Ce fait et des centaines d’autres à retenir durablement sur l’app Kultra.
Pourquoi le Pacifique est le plus grand océan du monde
Le Pacifique à l’échelle de la planète
La domination du Pacifique ne se joue pas à quelques pourcents. Sur les cinq océans reconnus, il occupe à lui seul une place que les quatre autres peinent à égaler ensemble. Sa superficie, son volume d’eau et son extension d’un pôle à l’autre en font une catégorie à part.
Une superficie d’environ 165 millions de km²
L’échelle
Le Pacifique s’étend sur près de 165 millions de kilomètres carrés. Ce chiffre correspond au découpage qui sépare l’océan Austral des trois grands bassins. Sans cette séparation, certaines sources montent jusqu’à 180 millions de km². La fourchette dépend donc d’une convention de frontières, pas d’une incertitude de mesure.
Pour fixer l’échelle : la France métropolitaine fait environ 552 000 km². Le Pacifique en contient près de 300 fois la surface. Il dépasse aussi l’ensemble des continents émergés, estimés à 148 millions de km².
L’océan Pacifique occupe la plus grande part de la surface terrestre. D’après Géoconfluences (ENS de Lyon), sa superficie de plus de 165 millions de km² représente près d’un tiers de la planète et dépasse les 148 millions de km² de terres émergées. Aucun autre espace maritime n’atteint un tel ordre de grandeur.
Un volume d’eau qui écrase les autres océans
La surface ne dit pas tout. Le Pacifique est aussi le plus profond des océans, avec une profondeur moyenne supérieure à 4 000 mètres. Cette combinaison surface plus profondeur lui donne un volume sans rival. Il rassemble près de la moitié de l’eau de mer de la planète.
L’Atlantique, deuxième par la taille, plafonne autour de 82 millions de km². L’Indien suit avec environ 70 millions de km². Le Pacifique reste donc seul dans sa catégorie, par la surface comme par le volume.
Une extension du pôle Nord au pôle Sud
D’ouest en est, sa plus grande dimension atteint près de 17 000 kilomètres, de l’Indonésie aux côtes colombiennes. Du nord au sud, il relie l’Alaska à l’Antarctique sur environ 14 800 kilomètres. Cette portée d’un hémisphère à l’autre explique qu’aucun bassin ne le rattrape.

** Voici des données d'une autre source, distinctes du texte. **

Record KubernetesObjectRef := mkObjectRef {
  ref_apiVersion : string;
  ref_resource : string;
  ref_name : string;
  ref_namespace : option string
}.

Record KubernetesServiceRef := mkServiceRef {
  service_name : string;
  service_namespace : string;
  service_port : Z
}.

Inductive ConditionLocation :=
| AtObject
| AtParents (controllerName : option string) (minimumCount : option Z)
| AtAncestors (controllerName : string).

(** The readiness entry of kind kubernetes-condition. *)
Record KubernetesCondition := mkCondition {
  condition_object : KubernetesObjectRef;
  conditionsAt : ConditionLocation;
  condition_type : string;
  condition_timeoutSeconds : Z
}.

Inductive RoutingReadiness :=
| ConditionReady (check : KubernetesCondition)
| JobComplete (object : KubernetesObjectRef) (timeoutSeconds : Z)
| DeploymentAvailable (object : KubernetesObjectRef) (timeoutSeconds : Z)
| ServiceEndpoints (service : KubernetesServiceRef) (minimumReady : Z)
| TrafficExtensionReady (projectId extensionName addressName : string).

Inductive RoutingRegistration :=
| RegistrationNone
| GcpTrafficExtensionV1 (projectId extensionName addressName : string).

Inductive Dataplane :=
| PortableHttpOrigin (service : KubernetesServiceRef) (targetPool : string)
    (readiness : list RoutingReadiness)
| ExternalExtProc (transport : string) (readiness : list RoutingReadiness)
| AdapterOwnedEnvoyProxy (service : KubernetesServiceRef) (readiness : list RoutingReadiness).

Definition dataplane_readiness (d : Dataplane) : list RoutingReadiness :=
  match d with
  | PortableHttpOrigin _ _ r | ExternalExtProc _ r | AdapterOwnedEnvoyProxy _ r => r
  end.

Record RoutingPlan := mkRouting {
  protocol : string;
  failurePolicy : string;
  registration : option RoutingRegistration;
  dataplane : Dataplane
}.

Record KubernetesOwnedObject := mkOwned {
  owned_ref : KubernetesObjectRef;
  owned_lifecycle : string;
  owned_releaseLabel : string;
  owned_helmRelease : option (string * string)
}.

Inductive ExternalCleanupOperation :=
| CleanBucket (projectId bucket : string)
| CleanServiceAccount (projectId email : string)
| CleanMemorystore (projectId region name : string)
| CleanTrafficExtension (projectId name : string)
| CleanBackendService (projectId name : string)
| CleanHealthCheck (projectId name : string)
| CleanGlobalAddress (projectId name : string)
| CleanIamRole (projectId roleId : string).

Inductive RetainedExternalResource :=
| RetainedCluster (projectId clusterName : string) (location : GcpLocation)
| RetainedRegistry (projectId region repository : string)
| RetainedCertificates (projectId releasePrefix : string).

Record CleanupPlan := mkCleanup {
  contributedObjects : list KubernetesOwnedObject;
  external : list ExternalCleanupOperation;
  retained : list RetainedExternalResource
}.

Inductive DiagnosticSource :=
| DiagCondition (check : KubernetesCondition) (label : string)
| DiagGatewayAddress (gateway : KubernetesObjectRef)
| DiagAuth (projectId : string)
| DiagGlobalAddress (projectId name : string)
| DiagBucket (projectId bucket : string)
| DiagArtifactRegistry (projectId region repository : string)
| DiagBackendHealth (projectId releasePrefix : string)
| DiagTrafficExtension (projectId extensionName addressName : string)
| DiagBackendServiceShape (projectId name : string)
| DiagHealthCheckShape (projectId name expectedType : string)
| DiagCertificate (projectId name : string).

Record LogSource := mkLog { log_namespace : string; log_releaseName : string }.

(** ** Telemetry *)

Inductive TelemetryActivation :=
| AppInstrumentationHook
| OtelOperator (instrumentation : KubernetesObjectRef)
| ExternalPrecondition (description : string)
| Managed.

Inductive TelemetrySignal :=
| Metric (name instrument : string) (unit_ : option string)
| SpanOrLog (kind name : string).

Inductive TelemetryWorkload :=
| AdapterPool (pool : string)
| AdapterRoutingService
| KubernetesObject (object : KubernetesObjectRef)
| ManagedService (name : string).

Record TelemetrySource := mkTelemetry {
  source_id : string;
  producer_kind : string;
  producer_name : string;
  owner : string;
  activation : TelemetryActivation;
  protocols : list string;
  propagation : list string;
  signals : list TelemetrySignal;
  workloads : list TelemetryWorkload;
  attributes : list (string * string)
}.

(** ** Requirements, manifests and the plan *)

Record KubernetesApiRequirement := mkRequirement {
  req_apiVersion : string;
  req_resource : string;
  req_optional : bool
}.

Record KubernetesManifest := mkManifest {
  m_apiVersion : string;
  m_kind : string;
  m_resource : string;
  m_name : string;
  m_namespace : option string;
  m_labels : option (list (string * string));
  m_annotations : option (list (string * string));
  m_body : option json
}.

Record CompositionPlan := mkPlan {
  releaseName : string;
  namespace : string;
  plan_buildId : string;
  fingerprint : string;
  identity : ClusterIdentity;
  access : ClusterAccess;
  registry : RegistryPlan;
  minimumVersion : string;
  required_resources : list KubernetesApiRequirement;
  objects : list KubernetesManifest;
  readiness : list RoutingReadiness;
  network : NetworkPlan;
  cache : CacheProvisioning;
  cdn : CdnInvalidation;
  routing : RoutingPlan;
  cleanup : CleanupPlan;
  diagnostics : list DiagnosticSource;
  logs : list LogSource;
  telemetry : option (list TelemetrySource)
}.

(** ** The JavaScript objects *)

Definition kind_is (k : string) : string * json := ("kind", JStr k).
Definition text (k v : string) : string * json := (k, JStr v).
Definition int (k : string) (n : Z) : string * json := (k, JNum (NInt n)).
Definition optional (k : string) (v : option json) : obj :=
  match v with Some v => [(k, v)] | None => [] end.
Definition string_map (m : list (string * string)) : json := JObj (map (λ '(k, v), (k, JStr v)) m).
Definition strings (l : list string) : json := JArr (map JStr l).

Definition location_json (l : GcpLocation) : json :=
  JObj [kind_is (location_kind l); text "name" (location_name l)].

(** The members projectId, clusterName and location that several operations share. *)
Definition cluster_fields (p c : string) (l : GcpLocation) : obj :=
  [text "projectId" p; text "clusterName" c; ("location", location_json l)].

Definition identity_json (i : ClusterIdentity) : json :=
  match i with
  | GkeResource p c l uid =>
      JObj (kind_is "gke-resource" :: cluster_fields p c l
            ++ optional "expectedKubeSystemUid" (JStr <$> uid))
  | KubernetesNamespaceUid uid =>
      JObj [kind_is "kubernetes-namespace-uid"; text "namespace" "kube-system"; text "uid" uid]
  | Unverified => JObj [kind_is "unverified"; ("requireExplicitConfirmation", JBool true)]
  end.

Definition access_json (a : ClusterAccess) : json :=
  match a with
  | KubeconfigContext c => JObj [kind_is "kubeconfig-context"; text "context" c]
  | KubeconfigCurrentContext =>
      JObj [kind_is "kubeconfig-current-context"; ("requireExplicitConfirmation", JBool true)]
  | GkeGetCredentials p c l => JObj (kind_is "gke-get-credentials" :: cluster_fields p c l)
  end.

Definition authentication_json (a : RegistryAuthentication) : json :=
  match a with
  | AmbientCredentials => JObj [kind_is "ambient-credentials"]
  | GcloudDockerHelper h => JObj [kind_is "gcloud-docker-helper"; text "registryHost" h]
  end.

Definition digestLookup_json (d : RegistryDigestLookup) : json :=
  match d with
  | OciDistribution => JObj [kind_is "oci-distribution"]
  | ArtifactRegistryLookup p => JObj [kind_is "gcp-artifact-registry"; text "projectId" p]
  end.

Definition registry_json (r : RegistryPlan) : json :=
  JObj [text "repository" (repository r); ("authentication", authentication_json (authentication r));
        ("digestLookup", digestLookup_json (digestLookup r))].

Definition source_json (s : NetworkCidrSource) : json :=
  match s with
  | NotRequired => JObj [kind_is "not-required"]
  | NodePodCidrs => JObj [kind_is "kubernetes-node-pod-cidrs"]
  | StaticCidrs cidrs => JObj [kind_is "static"; ("cidrs", strings cidrs)]
  | NodeAddresses =>
      JObj [kind_is "kubernetes-node-addresses"; ("addressTypes", strings ["InternalIP"])]
  | GkePodRange p c l => JObj (kind_is "gke-pod-range" :: cluster_fields p c l)
  | GkeNodeSubnet p c l => JObj (kind_is "gke-node-subnet" :: cluster_fields p c l)
  end.

Definition network_json (n : NetworkPlan) : json :=
  JObj [("podCidrs", source_json (podCidrs n)); ("nodeCidrs", source_json (nodeCidrs n));
        text "missingSourcePolicy" "fail"].

Definition cache_json (c : CacheProvisioning) : json :=
  match c with
  | CacheNone => JObj [kind_is "none"]
  | CacheExternal => JObj [kind_is "external"; text "lifecycle" "operator-managed"]
  | GcpMemorystore p r n net size tier security =>
      JObj [kind_is "gcp-memorystore"; text "projectId" p; text "region" r; text "name" n;
            text "network" net; int "sizeGb" size; text "tier" tier;
            ("security", JObj [kind_is security])]
  end.

Definition cdn_json (c : CdnInvalidation) : json :=
  match c with
  | CdnNone => JObj [kind_is "none"]
  | CdnExternal => JObj [kind_is "external"; text "lifecycle" "operator-managed"]
  | GcpCloudCdn p a =>
      JObj [kind_is "gcp-cloud-cdn"; text "projectId" p; text "addressName" a;
            text "invalidation" "recorded-cache-tag-or-full-path"; text "failurePolicy" "warn"]
  end.

Definition ref_json (r : KubernetesObjectRef) : json :=
  JObj ([text "apiVersion" (ref_apiVersion r); text "resource" (ref_resource r);
         text "name" (ref_name r)] ++ optional "namespace" (JStr <$> ref_namespace r)).

Definition service_json (s : KubernetesServiceRef) : json :=
  JObj [text "name" (service_name s); text "namespace" (service_namespace s);
        int "port" (service_port s)].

Les cinq océans classés par superficie
Du plus vaste au plus petit
L’écart entre le 1ᵉʳ et le 2ᵉ dépasse 80 millions de km², l’équivalent d’un océan Atlantique entier glissé entre eux.
Le classement des océans suit un ordre stable, utile pour les quiz et les concours. Connaître la hiérarchie complète évite les pièges sur les positions intermédiaires, souvent plus difficiles que la première place.
Du Pacifique à l’Arctique
L’ordre
L’ordre décroissant est le suivant : Pacifique, Atlantique, Indien, Austral, Arctique. Le Pacifique domine avec ses 165 millions de km². L’Atlantique suit avec environ 82 millions de km², l’Indien avec 70 millions, l’Austral avec 21 millions et l’Arctique, le plus petit, avec environ 14 millions de km².
Le saut le plus marquant se situe en tête de classement. Entre le premier et le deuxième, l’écart dépasse 80 millions de km², soit l’équivalent d’un océan Atlantique entier. Entre les rangs suivants, les différences se resserrent nettement.
Cinq océans depuis 2021 seulement
La reconnaissance de cinq océans est récente dans l’usage grand public. L’océan Austral, qui ceinture l’Antarctique au sud du 60e parallèle, n’a été officialisé par le National Geographic qu’en juin 2021. Avant cette date, beaucoup de cartes n’en comptaient que quatre, ce qui explique des réponses divergentes selon l’âge des supports.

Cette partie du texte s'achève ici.